The FINANCIAL — Google is likely to close the main portion of its China operation within weeks, the Wall Street Journal reported, citing an anonymous source familiar with the situation.
A person familiar with situation said on Saturday that Google is likely to take action within weeks, as WSJ reported. Separately, Chinese authorities on Friday told local news Web sites that Google's Chinese site is likely to close and that, if it does, the news sites will be required to use only official accounts of the situation, rather than publish stories from anywhere else, according to a person familiar with the order.
Google Inc, the world's biggest search engine, has been in a two-month standoff with Beijing over restrictions on the Internet and Google's claims that it and other companies were hit by hacking from within China, according to Reuters. The company's chief executive, Eric Schmidt, said last week he hoped to announce soon an outcome from talks with Chinese officials on offering an uncensored search engine in that country of 384 million Internet users.
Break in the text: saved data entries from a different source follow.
(** * StorageRent: rent-due records over an observation window

    A shallow embedding of [src/StorageRent/StorageRent.ts]
    ([calculateMonthlyRent] and its helpers) together with the properties
    its specification states.

    Modelling conventions.
    - A JavaScript [Date] is its time value: an integer number of
      milliseconds since the epoch, read in a local zone with a constant
      zero offset (no daylight saving).  Comparisons of dates are
      comparisons of time values, as in the source.  Invalid dates, the
      range clip at 8.64e15 ms and the legacy remapping of the years 0..99 by
      the [Date] constructor are outside the model.
    - The calendar is the proleptic Gregorian calendar of ECMAScript
      ([DayFromYear], [MakeDay]); months are numbered 0..11.
    - A JavaScript [number] holding money is abstract: the program is written
      over an interface [JSNumber] and instantiated with exact rationals and
      with IEEE 754 binary64 floats.
    - A JavaScript [number] holding a day, a month, a year or the frequency is
      an integer.  [generateRentChangeDates] and [calculateMonthlyRent] take
      it in exact integer arithmetic, which is what binary64 computes while
      the month counter stays within 2^53; [generateRentChangeDates64] and
      [calculateMonthlyRent64] write the binary64 rounding of the month and
      year counters out, return a result only when the loops of the schedule
      generator end, and are proved to return what the former compute for
      every frequency up to 2^57; from 2^57 + 32 on, the source's carry loop
      does not end. *)

From Stdlib Require Import ZArith List Bool Lia Sorted.
From Stdlib Require Import QArith Qcanon Qround Lqa.
From Stdlib Require Import PrimFloat Uint63.
Import ListNotations.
Many experts have doubted China's ruling Communist Party would compromise on censorship, and on the weekend the Financial Times reported the talks had reached an impasse and Google was "99.9 percent" certain to shut its Chinese search engine, Google.cn, as Reuters reported. "Our forecast has always remained firm that once Google announced it would not accept censorship, then it was nearly impossible to imagine a scenario either where Google didn't act on that or the government accepted their position," Mark Natkin, managing director of Marbridge Consulting, told Reuters.
On Friday, Minister of Industry and Information Technology Li Yizhong, asked by a reporter about Google's plan to stop filtering results, said doing so would be "irresponsible" and warned that the company would "have to bear the consequences" if it violates China's rules, according to WSJ. His comments reinforced expectations that the authorities will force Google.cn to close if the company stops censoring it.
Google has about 36% of China's search revenue, according to Analysys International, a Beijing-based research firm, compared to 58% for local rival Baidu Inc, the same source reported. The U.S. company is one of the few foreign participants with solid market share.